*Work request*: Below are records; reproduce exactly the lines from the one that has "destruct (isspace c); [|done]. apply IH." through the one that has "(metadata self = ∅", ends included, and nothing more.

-------- Task inputs --------

(** With no name resolving to an object the loop never moves
    [chunk_start]: it ends by appending the rest of the text, as it is
    when a start delimiter is left open and trimmed otherwise. *)
Lemma chunk_loop_unresolved fuel lookup text chunk_start ref_end chunks :
  (∀ a b, lookup (strip (slice a b text)) = Some (Ok (inr ()))) →
  chunk_start < String.length text →
  String.length text - ref_end < fuel →
  (unclosed_from text ref_end →
   chunk_loop fuel lookup text chunk_start ref_end chunks
   = Some (Ok (chunks ++ [CText (slice_from chunk_start text)])))
  ∧ (¬ unclosed_from text ref_end →
     chunk_loop fuel lookup text chunk_start ref_end chunks
     = Some (Ok (add_text_chunk chunks
                   (strip (slice_from chunk_start text))))).
Proof.
  intros Hl Hlt. revert ref_end.
  induction fuel as [|fuel IH]; intros ref_end Hf; [lia|].
  cbn [chunk_loop]. rewrite (proj2 (Nat.ltb_lt _ _) Hlt).
  destruct (find REF_START text ref_end) as [ref_start|] eqn:Hs.
  2:{ split; [|done]. intros Hu. by apply unclosed_from_none in Hu. }
  destruct (find REF_END text (ref_start + String.length REF_START))
    as [ref_end'|] eqn:He.
  2:{ split; [by rewrite add_text_chunk_slice|].
      intros Hn. destruct Hn. by eapply unclosed_from_here. }
  rewrite Hl.
  rewrite (unclosed_from_step _ _ _ _ Hs He). apply IH.
  apply find_ge in Hs. apply find_ge in He as Hge. apply find_fits in He.
  simpl in Hge, He. lia.
Qed.

Lemma unclosed_spec text :
  unclosed text = true ↔ unclosed_from text 0.
Proof.
  unfold unclosed. rewrite existsb_exists. split.
  - intros (s & _ & [Hocc He]%andb_true_iff).
    apply bool_decide_eq_true in Hocc, He. exists s. split_and!; [lia|done..].
  - intros (s & _ & Hocc & He). exists s. split.
    + apply in_seq. split; [lia|]. simpl.
      destruct (decide (s < String.length text)) as [|Hge]; [done|].
      exfalso. rewrite slice_width in Hocc.
      pose proof (String.substring_correct1 text s
                    (String.length REF_START) 0 ltac:(simpl; lia))
        as H0.
      rewrite Hocc in H0. simpl in H0.
      assert (String.get s text = None) as Hnone.
      { clear -Hge. revert s Hge. induction text as [|c t IHt]; intros s Hge;
          [by destruct s|].
        destruct s as [|s]; [simpl in Hge; lia|]. simpl. apply IHt.
        simpl in Hge. lia. }
      by rewrite Hnone in H0.
    + apply andb_true_iff. split; by apply bool_decide_eq_true.
Qed.

Lemma parse_go_no_brackets s buf keys :
  no_brackets s = true → ∃ keys', pg.parse_go s buf 0 keys = Ok keys'.
Proof.
  revert buf keys. induction s as [|c s IH]; intros buf keys Hs; [by eexists|].
  cbn [no_brackets] in Hs.
  rewrite !andb_true_iff, !negb_true_iff, !bool_decide_eq_false in Hs.
  destruct Hs as [[Hopen Hclose] Hs]. cbn [pg.parse_go].
  rewrite !decide_False by done. case_decide; by apply IH.
Qed.

Lemma no_brackets_substring a n s :
  no_brackets s = true → no_brackets (String.substring a n s) = true.
Proof.
  revert a n. induction s as [|c s IH]; intros a n Hs.
  { by destruct a, n. }
  cbn [no_brackets] in Hs. apply andb_true_iff in Hs as [Hc Hs].
  destruct a as [|a]; simpl.
  - destruct n as [|n]; [done|]. cbn [no_brackets]. rewrite Hc. simpl.
    by apply IH.
  - by apply IH.
Qed.

Lemma no_brackets_lstrip s : no_brackets s = true → no_brackets (lstrip s) = true.
Proof.
  induction s as [|c s IH]; [done|]. intros Hs. simpl.
  destruct (isspace c); [|done]. apply IH.
  cbn [no_brackets] in Hs. by apply andb_true_iff in Hs as [_ Hs].
Qed.

Lemma no_brackets_rstrip s : no_brackets s = true → no_brackets (rstrip s) = true.
Proof.
  induction s as [|c s IH]; [done|]. intros Hs. simpl.
  cbn [no_brackets] in Hs. apply andb_true_iff in Hs as [Hc Hs].
  destruct (isspace c && is_empty (rstrip s)); [done|].
  cbn [no_brackets]. rewrite Hc. simpl. by apply IH.
Qed.

Lemma get_modality_bare {D} fuel h self var_name ks (d : D) b :
  metadata self = ∅ → source self = None → pg.parse var_name = Ok ks →
  get_modality (S fuel) h self var_name d b = Some (Ok (inr d)).
Proof.
  intros Hm Hs Hks. cbn [get_modality]. rewrite Hs. unfold get.
  destruct (PyStr.is_empty var_name); [done|].
  destruct (decide (var_name = PATH_TEXT)); [done|].
  unfold pg.sym_get. rewrite Hks, Hm. simpl.
  destruct ks as [|[k|i] rest]; [done|..];
    cbn [pg.query pg.get_item]; by rewrite ?lookup_empty.
Qed.

(** X7.  A reference that resolves to no object stays in the text.  When
    none of the names the text can refer to resolves, [chunk] returns the
    whole text as one chunk: untrimmed when some start delimiter of the
    text has no end delimiter behind it, and trimmed otherwise (no chunk at
    all when the trimmed text is empty).  This is the case of a message
    without metadata and without source whose text has no square
    bracket. *)
Theorem chunk_unresolved (h : Heap) (self : Message) (fuel : nat) :
  String.length (text self) < fuel →
  ((∀ a b, get_modality fuel h self (strip (slice a b (text self))) () true
           = Some (Ok (inr ()))) →
   chunk fuel h self
   = Some (Ok (if unclosed (text self) then [CText (text self)]
               else add_text_chunk [] (strip (text self)))))
  ∧ (metadata self = ∅ → source self = None →
     no_brackets (text self) = true →
     chunk fuel h self
     = Some (Ok (if unclosed (text self) then [CText (text self)]
                 else add_text_chunk [] (strip (text self))))).
Proof.
  intros Hf.
  assert ((∀ a b, get_modality fuel h self (strip (slice a b (text self)))
                    () true = Some (Ok (inr ()))) →
          chunk fuel h self
          = Some (Ok (if unclosed (text self) then [CText (text self)]
                      else add_text_chunk [] (strip (text self))))) as Hgen.
  { intros Hl. unfold chunk.
    destruct (decide (0 < String.length (text self))) as [Hpos|Hz].
    - destruct (chunk_loop_unresolved fuel
                  (λ var_name, get_modality fuel h self var_name () true)
                  (text self) 0 0 [] Hl Hpos ltac:(lia)) as [Hopen Hclosed].
      destruct (unclosed (text self)) eqn:Hu.
      + apply unclosed_spec in Hu. by rewrite Hopen, slice_from_0.
      + rewrite Hclosed, slice_from_0; [done|].
        intros Hu'%unclosed_spec. congruence.
    - destruct fuel; [lia|]. destruct (text self); [done|].
      simpl in Hz. lia. }
  split; [done|]. intros Hm Hs Hnb. apply Hgen. intros a b.
  destruct fuel; [lia|].
  destruct (parse_go_no_brackets (strip (slice a b (text self)))
              EmptyString []) as [ks Hks].
  { unfold strip, slice.
    by apply no_brackets_lstrip, no_brackets_rstrip, no_brackets_substring. }
  by eapply get_modality_bare.
Qed.

Lemma chunk_unresolved_witness :
  chunk 30 [] (UserMessage " see {{image}} here ")
  = Some (Ok [CText "see {{image}} here"])
  ∧ chunk 30 [] (UserMessage " see {{image}} and {{more ")
    = Some (Ok [CText " see {{image}} and {{more "]).
Proof.
  split.
  - exact (proj2 (chunk_unresolved [] (UserMessage " see {{image}} here ") 30
                    ltac:(simpl; lia)) eq_refl eq_refl eq_refl).
  - exact (proj2 (chunk_unresolved []
                    (UserMessage " see {{image}} and {{more ") 30
                    ltac:(simpl; lia)) eq_refl eq_refl eq_refl).
Defined.
(** * sistema_cotacao_distribuido: quote service and scatter/gather aggregator

    A shallow embedding of [quote_service/main.py] and
    [aggregator_service/main.py], and further down of
    [external_service/main.py] and [client_subscriber/main.py].

    - Python values that travel as JSON are the inductive [json]; a [dict] is
      an association list in insertion order (keys are distinct in every dict
      Python builds).
    - A number is kept by its value ([number]): the rational an int or a
      finite float equals, an infinity, or the NaN.  Where the source does
      arithmetic on floats (the sum and the quotient of the average) the model
      does it in IEEE binary64, with the operations of [SpecFloat].
    - Coroutines that can raise return a [result]; code that also reads or
      writes the module globals (the cache, the two shards, the Redis channel)
      runs in the state-and-exception monad [M].
    - Everything the services do not control (the upstream HTTP answers, Redis
      and PostgreSQL being reachable, the clock) is an explicit argument.
    - A string is the sequence of the bytes of its UTF-8 form.  [str.lower] is
      computed on strings of ASCII characters; on the other strings it is what
      the Unicode tables of the interpreter say ([Unicode]). *)

From Stdlib Require Import String Ascii List Bool Arith ZArith QArith Lia.
From Stdlib Require Import Permutation Sorted SpecFloat.
Import ListNotations.

Open Scope string_scope.
Open Scope list_scope.
Open Scope Z_scope.

(** ** Python values *)

Module Py.

(** A Python number by its value. *)
Inductive number : Type :=
| Finite (q : Q)
| Infinity (negative : bool)
| NaN.

Coercion Finite : Q >-> number.
Bind Scope Q_scope with number.

Unset Elimination Schemes.
Inductive json : Type :=
| JNull
| JBool (b : bool)
| JNum (n : number)
| JStr (s : string)
| JList (items : list json)
| JObj (fields : list (string * json)).
Set Elimination Schemes.

Inductive exn : Type :=
| RequestError
| HTTPStatusError (status : Z)
| JSONDecodeError
| AttributeError
| TypeError
| KeyError (key : string)
| ValueError
| OverflowError
| RedisError
| DatabaseError
| HTTPException (status_code : Z) (detail : string).

Inductive result (A : Type) : Type :=
| Return (a : A)
| Raise (e : exn).

Arguments Return {A} a.
Arguments Raise {A} e.

(** [bool(x)]: [None], [False], zero, and the empty string, list and dict are
    falsy; an infinity and the NaN are not zero. *)
Definition truthy (x : json) : bool :=
  match x with
  | JNull => false
  | JBool b => b
  | JNum (Finite q) => negb (Qeq_bool q 0)
  | JNum _ => true
  | JStr s => negb (String.eqb s "")
  | JList items => match items with [] => false | _ :: _ => true end
  | JObj fields => match fields with [] => false | _ :: _ => true end
  end.
(** * crystals.atom

    A shallow embedding of [crystals/atom.py]: chemical elements, atoms
    positioned on a lattice, distances between atoms, the [Subshell]
    enumeration and the [ElectronicStructure] ordered mapping.

    Conventions of the embedding.
    - Python [int] is [Z].  Python/NumPy floating-point numbers are
      idealised as exact rationals [Q]; a Python comparison [x == y] on
      numbers is [Qeq_bool], so no rounding error is modelled.  The only
      irrational operation of the module, the square root taken by
      [np.linalg.norm], lands in [R].  A magnetic moment is a [moment]: a
      number or NaN, which the module stores and compares as it finds
      it.
    - Python [str] is [string]; the strings the module handles are ASCII
      apart from the superscript digits, which are kept as their UTF-8
      bytes.
    - A call that can raise returns a [result]; the exception is a
      constructor of [exn].
    - A method that receives [self] returns the state of [self] after the
      call next to its value whenever [self] is an object the method could
      assign to ([ES_setitem], [Atom_transform]). *)

From Stdlib Require Import String Ascii ZArith QArith Qabs Qround List Bool.
From Stdlib Require Import DecimalString Lia Lqa Field Reals Qreals.
Import ListNotations.

Local Open Scope string_scope.
Local Open Scope Z_scope.

(** ** The Subshell enumeration *)

(** [class Subshell(Enum)]: the members, in the order of the class body. *)
Inductive Subshell : Type :=
| one_s | two_s | two_p | three_s | three_p | four_s | three_d | four_p
| five_s | four_d | five_p | six_s | four_f | five_d | six_p | seven_s
| five_f | six_d | seven_p.

(** [shell.value] *)
Definition value (shell : Subshell) : string :=
  match shell with
  | one_s => "1s" | two_s => "2s" | two_p => "2p" | three_s => "3s"
  | three_p => "3p" | four_s => "4s" | three_d => "3d" | four_p => "4p"
  | five_s => "5s" | four_d => "4d" | five_p => "5p" | six_s => "6s"
  | four_f => "4f" | five_d => "5d" | six_p => "6p" | seven_s => "7s"
  | five_f => "5f" | six_d => "6d" | seven_p => "7p"
  end.

(** [for shell in Subshell]: an [Enum] iterates in definition order. *)
Definition Subshell_members : list Subshell :=
  [ one_s; two_s; two_p; three_s; three_p; four_s; three_d; four_p;
    five_s; four_d; five_p; six_s; four_f; five_d; six_p; seven_s;
    five_f; six_d; seven_p ].

Definition Subshell_eqb (a b : Subshell) : bool :=
  String.eqb (value a) (value b).

(** What a caller may hand over where a subshell is expected: a member
    of the enumeration or a label such as ["1s"]. *)
Inductive shell_key : Type :=
| KShell (shell : Subshell)
| KLabel (label : string).

(** ** Exceptions and results *)

Inductive exn : Type :=
| InvalidElement (symbol : string)
    (* ValueError(f"Element {element} is not valid.") *)
| InvalidPopulation (electrons : Z) (shell : Subshell)
    (* ValueError(f"There cannot be {value} electrons in subshell ...") *)
| InvalidSubshell (label : string)
    (* ValueError raised by Subshell(label) on an unknown label *)
| KeyError_number (n : Z)
| KeyError_symbol (s : string)
| KeyError_shell (shell : shell_key)
| DistanceUndefined
    (* RuntimeError("Distance is undefined if atoms are sitting on
       different lattices.") *)
| LinAlgError.
    (* numpy.linalg.LinAlgError("Singular matrix") *)

Inductive result (A : Type) : Type :=
| Ok (a : A)
| Raise (e : exn).
Arguments Ok {A} a.
Arguments Raise {A} e.

Definition bind {A B : Type} (r : result A) (k : A -> result B) : result B :=
  match r with
  | Ok a => k a
  | Raise e => Raise e
  end.

Notation "x <- r ;; k" := (bind r (fun x => k))
  (at level 61, r at next level, right associativity).

(** ** Strings *)

Definition is_upper (c : ascii) : bool :=
  let n := nat_of_ascii c in (Nat.leb 65 n && Nat.leb n 90)%bool.

Definition is_lower (c : ascii) : bool :=
  let n := nat_of_ascii c in (Nat.leb 97 n && Nat.leb n 122)%bool.

Definition is_cased (c : ascii) : bool := (is_upper c || is_lower c)%bool.

Definition to_upper (c : ascii) : ascii :=
  if is_lower c then ascii_of_nat (nat_of_ascii c - 32) else c.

--------

*The answer*:
  destruct (isspace c); [|done]. apply IH.
  cbn [no_brackets] in Hs. by apply andb_true_iff in Hs as [_ Hs].
Qed.

Lemma no_brackets_rstrip s : no_brackets s = true → no_brackets (rstrip s) = true.
Proof.
  induction s as [|c s IH]; [done|]. intros Hs. simpl.
  cbn [no_brackets] in Hs. apply andb_true_iff in Hs as [Hc Hs].
  destruct (isspace c && is_empty (rstrip s)); [done|].
  cbn [no_brackets]. rewrite Hc. simpl. by apply IH.
Qed.

Lemma get_modality_bare {D} fuel h self var_name ks (d : D) b :
  metadata self = ∅ → source self = None → pg.parse var_name = Ok ks →
  get_modality (S fuel) h self var_name d b = Some (Ok (inr d)).
Proof.
  intros Hm Hs Hks. cbn [get_modality]. rewrite Hs. unfold get.
  destruct (PyStr.is_empty var_name); [done|].
  destruct (decide (var_name = PATH_TEXT)); [done|].
  unfold pg.sym_get. rewrite Hks, Hm. simpl.
  destruct ks as [|[k|i] rest]; [done|..];
    cbn [pg.query pg.get_item]; by rewrite ?lookup_empty.
Qed.

(** X7.  A reference that resolves to no object stays in the text.  When
    none of the names the text can refer to resolves, [chunk] returns the
    whole text as one chunk: untrimmed when some start delimiter of the
    text has no end delimiter behind it, and trimmed otherwise (no chunk at
    all when the trimmed text is empty).  This is the case of a message
    without metadata and without source whose text has no square
    bracket. *)
Theorem chunk_unresolved (h : Heap) (self : Message) (fuel : nat) :
  String.length (text self) < fuel →
  ((∀ a b, get_modality fuel h self (strip (slice a b (text self))) () true
           = Some (Ok (inr ()))) →
   chunk fuel h self
   = Some (Ok (if unclosed (text self) then [CText (text self)]
               else add_text_chunk [] (strip (text self)))))
  ∧ (metadata self = ∅ → source self = None →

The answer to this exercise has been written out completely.